_Brief_:
Print exactly the lines below between the line holding "(** The loop, run" and the line holding "try (simpl; by rewrite app_nil_r).", inclusive, and nothing more.

[Dataset records]
[Start of Attachment]

(* ===== verification/Models.v ===== *)
(** * References, dependencies and typed schemas

    [core/schema_references.py], [core/dependency.py] and the data classes of
    [core/schema_models.py]: [Reference]/[LatestVersionReference] and their dict form,
    [TypedSchema] with its equality and fingerprint, [Dependency], [SchemaVersion], and
    [avro_resolve], the iterative flattening of the dependency tree of an Avro schema. *)

From stdpp Require Import pretty.
From S2P Require Import Prelude Json Typing.
Open Scope Z_scope.

(** ** References *)

Record Reference : Type := mkReference {
  ref_name : string;
  ref_subject : Subject;
  ref_version : Version;
}.

#[global] Instance Reference_eq_dec : EqDecision Reference.
Proof. solve_decision. Defined.

(** A reference whose version is known, or the alias to the latest one. *)
Inductive AnyReference : Type :=
  | Resolved (r : Reference)
  | LatestVersionReference (name : string) (subject : Subject).

Definition LatestVersionReference_resolve (name : string) (subject : Subject) (v : Version)
  : Reference := mkReference name subject v.

Definition reference_subject (r : AnyReference) : Subject :=
  match r with Resolved r => ref_subject r | LatestVersionReference _ s => s end.

Definition reference_to_dict (r : Reference) : json :=
  JObj [("name", JStr (ref_name r)); ("subject", JStr (ref_subject r));
        ("version", JInt (ref_version r))].

(** [repr(reference)], the text that enters the fingerprint. *)
Definition reference_repr (r : Reference) : string :=
  ("{name='" +:+ ref_name r +:+ "', subject='" +:+ ref_subject r +:+ "', version="
   +:+ pretty (ref_version r) +:+ "}")%string.

Definition reference_from_mapping (data : list (string * json)) : result AnyReference :=
  name ← read_str "name" data;
  subject ← read_str "subject" data;
  version ← read_int "version" data;
  if version =? -1 then Ok (LatestVersionReference name subject)
  else v ← Version_init (JInt version); Ok (Resolved (mkReference name subject v)).

(** ** Typed schemas and dependencies *)

(** [TypedSchema]: type, normalised schema string, references and resolved dependencies.
    [Dependency]: a resolved reference together with the schema it names. *)
Inductive TypedSchema : Type := mkTyped {
  schema_type : SchemaType;
  schema_str : string;
  ts_references : option (list Reference);
  ts_dependencies : option (list (string * Dependency));
}
with Dependency : Type := mkDependency {
  dep_name : string;
  dep_subject : Subject;
  dep_version : Version;
  dep_schema : TypedSchema;
}.

(** [Dependency.of] *)
Definition Dependency_of (r : Reference) (target : TypedSchema) : Dependency :=
  mkDependency (ref_name r) (ref_subject r) (ref_version r) target.

(** [TypedSchema.__eq__]: type, string and references; dependencies do not enter it. *)
Definition typed_schema_eqb (a b : TypedSchema) : bool :=
  bool_decide (schema_type a = schema_type b) &&
  String.eqb (schema_str a) (schema_str b) &&
  bool_decide (ts_references a = ts_references b).

Definition schema_equiv (a b : TypedSchema) : Prop :=
  schema_type a = schema_type b /\ schema_str a = schema_str b /\
  ts_references a = ts_references b.

(** ["\n".join(...)] *)
Fixpoint join_with (sep : string) (l : list string) : string :=
  match l with
  | [] => ""
  | [x] => x
  | x :: l' => x +:+ sep +:+ join_with sep l'
  end%string.

Definition newline : string := String (Ascii.ascii_of_nat 10) EmptyString.

(** The text [fingerprint] hashes: the schema string followed by the references' [repr]s. *)
Definition fingerprint_str (s : TypedSchema) : string :=
  match ts_references s with
  | None => schema_str s
  | Some refs => (schema_str s +:+ join_with newline (map reference_repr refs))%string
  end.

(** [TypedSchema.fingerprint], over the hash function of [hashlib]. *)
Definition fingerprint (sha1 : string -> string) (s : TypedSchema) : string :=
  sha1 (fingerprint_str s).

(** [SchemaVersion] *)
Record SchemaVersion : Type := mkSchemaVersion {
  sv_subject : Subject;
  sv_version : Version;
  sv_deleted : bool;
  sv_schema_id : SchemaId;
  sv_schema : TypedSchema;
  sv_references : option (list Reference);
}.

(** [schema_version.deleted = True] *)
Definition mark_deleted (sv : SchemaVersion) : SchemaVersion :=
  mkSchemaVersion (sv_subject sv) (sv_version sv) true (sv_schema_id sv) (sv_schema sv)
    (sv_references sv).

(** ** avro_resolve *)

(** One iteration of the [while stack] loop. The Python list is used as a stack from its end;
    here the head of the list is the top. [merge] is kept newest first. *)
Definition resolve_frame : Type := string * option (list (string * Dependency)).

Definition dep_frame (nd : string * Dependency) : resolve_frame :=
  (schema_str (dep_schema nd.2), ts_dependencies (dep_schema nd.2)).

Definition avro_resolve_step (st : list resolve_frame * list string)
  : list resolve_frame * list string :=
  match st with
  | ([], merge) => ([], merge)
  | ((cur, Some (d :: ds)) :: stack, merge) =>
      (map dep_frame (d :: ds) ++ (cur, None) :: stack, merge)
  | ((cur, _) :: stack, merge) =>
      (stack, if bool_decide (cur ∈ merge) then merge else cur :: merge)
  end.

Fixpoint avro_resolve_loop (fuel : nat) (st : list resolve_frame * list string)
  : option (list string) :=
  match st with
  | ([], merge) => Some (rev merge)
  | _ => match fuel with
         | O => None
         | S fuel => avro_resolve_loop fuel (avro_resolve_step st)
         end
  end.

(** Pops the loop performs for a frame: one for itself, one more when it is pushed back
    below its dependencies. *)
Fixpoint schema_pops (s : TypedSchema) : nat :=
  match ts_dependencies s with
  | Some (d :: ds) => 2 + (fix go l := match l with
        | [] => 0
        | (_, d) :: l => schema_pops (dep_schema d) + go l
        end) (d :: ds)
  | _ => 1
  end%nat.

Definition deps_pops (deps : option (list (string * Dependency))) : nat :=
  match deps with
  | Some (d :: ds) => 2 + list_sum (map (fun nd => schema_pops (dep_schema nd.2)) (d :: ds))
  | _ => 1
  end%nat.

(** [avro_resolve(schema_str, dependencies)]; [norm] is
    [json_encode(json_decode(s), compact=True, sort_keys=True)] of the JSON library. *)
Definition avro_resolve (norm : string -> result string) (s : string)
  (deps : option (list (string * Dependency))) : result (option (list string)) :=
  s' ← norm s; Ok (avro_resolve_loop (deps_pops deps) ([(s', deps)], [])).

(** Reference definition: the post-order of the dependency tree, without repetition. *)
Fixpoint postorder (s : TypedSchema) : list string :=
  (match ts_dependencies s with
   | Some ds => (fix go l := match l with
        | [] => []
        | (_, d) :: l => postorder (dep_schema d) ++ go l
        end) ds
   | None => []
   end) ++ [schema_str s].

Definition deps_postorder (deps : option (list (string * Dependency))) : list string :=
  match deps with
  | Some ds => concat (map (fun nd => postorder (dep_schema nd.2)) ds)
  | None => []
  end.

(** First occurrences, in order, of the elements not already [seen]. *)
Fixpoint dedup (seen : list string) (l : list string) : list string :=
  match l with
  | [] => []
  | x :: l => if bool_decide (x ∈ seen) then dedup seen l else x :: dedup (x :: seen) l
  end.

(** ** Lemmas *)

Lemma typed_schema_eqb_spec a b : typed_schema_eqb a b = true <-> schema_equiv a b.
Proof.
  unfold typed_schema_eqb, schema_equiv.
  rewrite !andb_true_iff, !bool_decide_eq_true, String.eqb_eq. tauto.
Qed.

#[global] Instance schema_equiv_equivalence : Equivalence schema_equiv.
Proof. unfold schema_equiv; split; red; intuition congruence. Qed.

#[global] Instance fingerprint_proper sha1 : Proper (schema_equiv ==> eq) (fingerprint sha1).
Proof.
  intros a b (_ & Hs & Hr). unfold fingerprint, fingerprint_str. by rewrite Hs, Hr.
Qed.

Lemma schema_pops_deps s : schema_pops s = deps_pops (ts_dependencies s).
Proof.
  destruct s as [t str refs [[|d ds]|]]; simpl; [done| |done]. do 2 f_equal. destruct d; simpl.
  f_equal. induction ds as [|[n d'] ds IH]; simpl; [done|]. by rewrite IH.
Qed.

Lemma postorder_deps s :
  postorder s = deps_postorder (ts_dependencies s) ++ [schema_str s].
Proof.
  destruct s as [t str refs [ds|]]; simpl; [|done]. f_equal.
  induction ds as [|[n d'] ds IH]; simpl; [done|]. by rewrite IH.
Qed.

(** What a frame contributes to the output. *)
Definition frame_postorder (f : resolve_frame) : list string := deps_postorder f.2 ++ [f.1].
Definition frame_pops (f : resolve_frame) : nat := deps_pops f.2.

Lemma dedup_app seen l1 l2 :
  dedup seen (l1 ++ l2) = dedup seen l1 ++ dedup (rev (dedup seen l1) ++ seen) l2.
Proof.
  revert seen; induction l1 as [|x l1 IH]; intros seen; simpl; [done|].
  case_bool_decide; [done|]. simpl. rewrite IH. by rewrite <- app_assoc.
Qed.

Lemma frame_pops_dep nd : frame_pops (dep_frame nd) = schema_pops (dep_schema nd.2).
Proof. unfold frame_pops, dep_frame. simpl. by rewrite schema_pops_deps. Qed.

Lemma frame_postorder_dep nd : frame_postorder (dep_frame nd) = postorder (dep_schema nd.2).
Proof. unfold frame_postorder, dep_frame. simpl. by rewrite postorder_deps. Qed.

(** The loop, run on any stack with enough fuel, appends the de-duplicated post-orders of the
    frames to what has been merged already. *)
Lemma avro_resolve_loop_spec fuel stack merge :
  (list_sum (map frame_pops stack) <= fuel)%nat ->
  avro_resolve_loop fuel (stack, merge) =
    Some (rev merge ++ dedup merge (concat (map frame_postorder stack))).
Proof.
  revert stack merge; induction fuel as [|fuel IH]; intros [|[cur deps] stack] merge Hf;
    try (simpl; by rewrite app_nil_r).
  - exfalso. simpl in Hf. unfold frame_pops in Hf; simpl in Hf.
    destruct deps as [[|d ds]|]; simpl in Hf; lia.
  - change (avro_resolve_loop (S fuel) ?st) with (avro_resolve_loop fuel (avro_resolve_step st)).
    change (map ?f (?a :: ?l)) with (f a :: map f l) in *. rewrite concat_cons.
    assert (Hleaf : deps_postorder deps = [] -> deps_pops deps = 1%nat ->
      avro_resolve_loop fuel (stack, if bool_decide (cur ∈ merge) then merge else cur :: merge) =
      Some (rev merge ++ dedup merge (frame_postorder (cur, deps) ++ concat (map frame_postorder stack)))).
    { intros Hd Hp. unfold frame_postorder at 1. cbn [fst snd]. rewrite Hd. cbn [list_sum] in Hf.
      unfold frame_pops in Hf at 1. cbn [fst snd] in Hf. rewrite Hp in Hf.
      rewrite IH by (unfold list_sum in *; simpl in *; lia). simpl.
      case_bool_decide; [done|]. simpl. by rewrite <- app_assoc. }
    destruct deps as [[|d ds]|]; [by apply Hleaf| |by apply Hleaf].
    clear Hleaf. unfold avro_resolve_step.
    assert (Hpops : frame_pops (cur, Some (d :: ds)) =
      (2 + list_sum (map frame_pops (map dep_frame (d :: ds))))%nat).
    { rewrite map_map. by erewrite (map_ext (fun x => frame_pops _)) by apply frame_pops_dep. }
    assert (Hpost : frame_postorder (cur, Some (d :: ds)) =
      concat (map frame_postorder (map dep_frame (d :: ds))) ++ [cur]).
    { rewrite map_map. unfold frame_postorder at 1. cbn [fst snd deps_postorder]. do 2 f_equal.
      apply map_ext. intros nd. by rewrite frame_postorder_dep. }
    set (fs := map dep_frame (d :: ds)) in *. clearbody fs.
    rewrite IH; clear IH.
    + do 3 f_equal. rewrite map_app, concat_app, Hpost, <- app_assoc. done.
    + revert Hf. rewrite map_app, list_sum_app.
      change (list_sum (?a :: ?l)) with (a + list_sum l)%nat. rewrite Hpops.
      change (map frame_pops ((cur, None) :: stack)) with (1%nat :: map frame_pops stack).
      change (list_sum (?a :: ?l)) with (a + list_sum l)%nat. lia.
Qed.

Lemma dedup_NoDup seen l : NoDup (dedup seen l) /\ (forall x, x ∈ dedup seen l <-> x ∈ l /\ x ∉ seen).
Proof.
  revert seen; induction l as [|y l IH]; intros seen; simpl.
  - split; [constructor|]. intros x. rewrite elem_of_nil. tauto.
  - case_bool_decide as Hy.
    + destruct (IH seen) as [H1 H2]. split; [done|]. intros x. rewrite H2, elem_of_cons.
      naive_solver.
    + destruct (IH (y :: seen)) as [H1 H2]. split.
      * apply NoDup_cons. split; [|done]. rewrite H2, elem_of_cons. tauto.
      * intros x. rewrite !elem_of_cons, H2, elem_of_cons.
        destruct (decide (x = y)); naive_solver.
Qed.

(** ** Properties *)

(** [avro_resolve] terminates on every dependency tree and returns the post-order of that
    tree with repetitions removed, the schema itself at its end unless it was already met as a
    dependency: every dependency's schema string is in the output, once. *)
Theorem avro_resolve_postorder norm s s' deps :
  norm s = Ok s' ->
  exists l, avro_resolve norm s deps = Ok (Some l) /\
    l = dedup [] (deps_postorder deps ++ [s']) /\
    NoDup l /\ (forall x, x ∈ l <-> x ∈ deps_postorder deps \/ x = s').
Proof.
  intros Hn. unfold avro_resolve. rewrite Hn. simpl.
  destruct (dedup_NoDup [] (deps_postorder deps ++ [s'])) as [Hnd Hin].
  exists (dedup [] (deps_postorder deps ++ [s'])). split_and!; [|done|done|].
  - rewrite avro_resolve_loop_spec by (unfold frame_pops; simpl; lia).
    simpl. by rewrite app_nil_r.
  - intros x. rewrite Hin, elem_of_app, list_elem_of_singleton.
    pose proof (not_elem_of_nil x). tauto.
Qed.

Lemma avro_resolve_postorder_witness :
  let leaf := mkTyped AVRO "L" None None in
  let mid := mkTyped AVRO "M" None (Some [("l", mkDependency "l" "s" 1 leaf)]) in
  let deps := Some [("m", mkDependency "m" "t" 1 mid); ("l", mkDependency "l" "s" 1 leaf)] in
  avro_resolve Ok "R" deps = Ok (Some ["L"; "M"; "R"]%string) /\
  exists l, avro_resolve Ok "R" deps = Ok (Some l) /\
    l = dedup [] (deps_postorder deps ++ ["R"%string]) /\
    NoDup l /\ (forall x, x ∈ l <-> x ∈ deps_postorder deps \/ x = "R"%string).
Proof.
  intros leaf mid deps. split; [vm_compute; reflexivity|].
  apply (avro_resolve_postorder Ok "R" "R" deps). reflexivity.
Defined.

(** A resolved reference survives the dict form written to the topic and read back by
    [reference_from_mapping], for every version a [Version] can hold except the alias -1. *)
Theorem reference_roundtrip (r : Reference) d :
  0 <= ref_version r -> reference_to_dict r = JObj d ->
  reference_from_mapping d = Ok (Resolved r).
Proof.
  intros Hv Hd. unfold reference_to_dict in Hd. simplify_eq.
  destruct r as [n s v]; simpl in *. unfold reference_from_mapping, read_str, read_int, dindex.
  simpl. destruct (Z.eqb_spec v (-1)); [lia|].
  unfold MINUS_1_VERSION_TAG. destruct (Z.ltb_spec v (-1)); [lia|done].
Qed.

Lemma reference_roundtrip_witness :
  reference_from_mapping
    [("name", JStr "n"); ("subject", JStr "s"); ("version", JInt 3)]%string
  = Ok (Resolved (mkReference "n" "s" 3)).
Proof.
  apply (reference_roundtrip (mkReference "n" "s" 3)); [simpl; lia | reflexivity].
Defined.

[End of Attachment]

_Exercise response_:
(** The loop, run on any stack with enough fuel, appends the de-duplicated post-orders of the
    frames to what has been merged already. *)
Lemma avro_resolve_loop_spec fuel stack merge :
  (list_sum (map frame_pops stack) <= fuel)%nat ->
  avro_resolve_loop fuel (stack, merge) =
    Some (rev merge ++ dedup merge (concat (map frame_postorder stack))).
Proof.
  revert stack merge; induction fuel as [|fuel IH]; intros [|[cur deps] stack] merge Hf;
    try (simpl; by rewrite app_nil_r).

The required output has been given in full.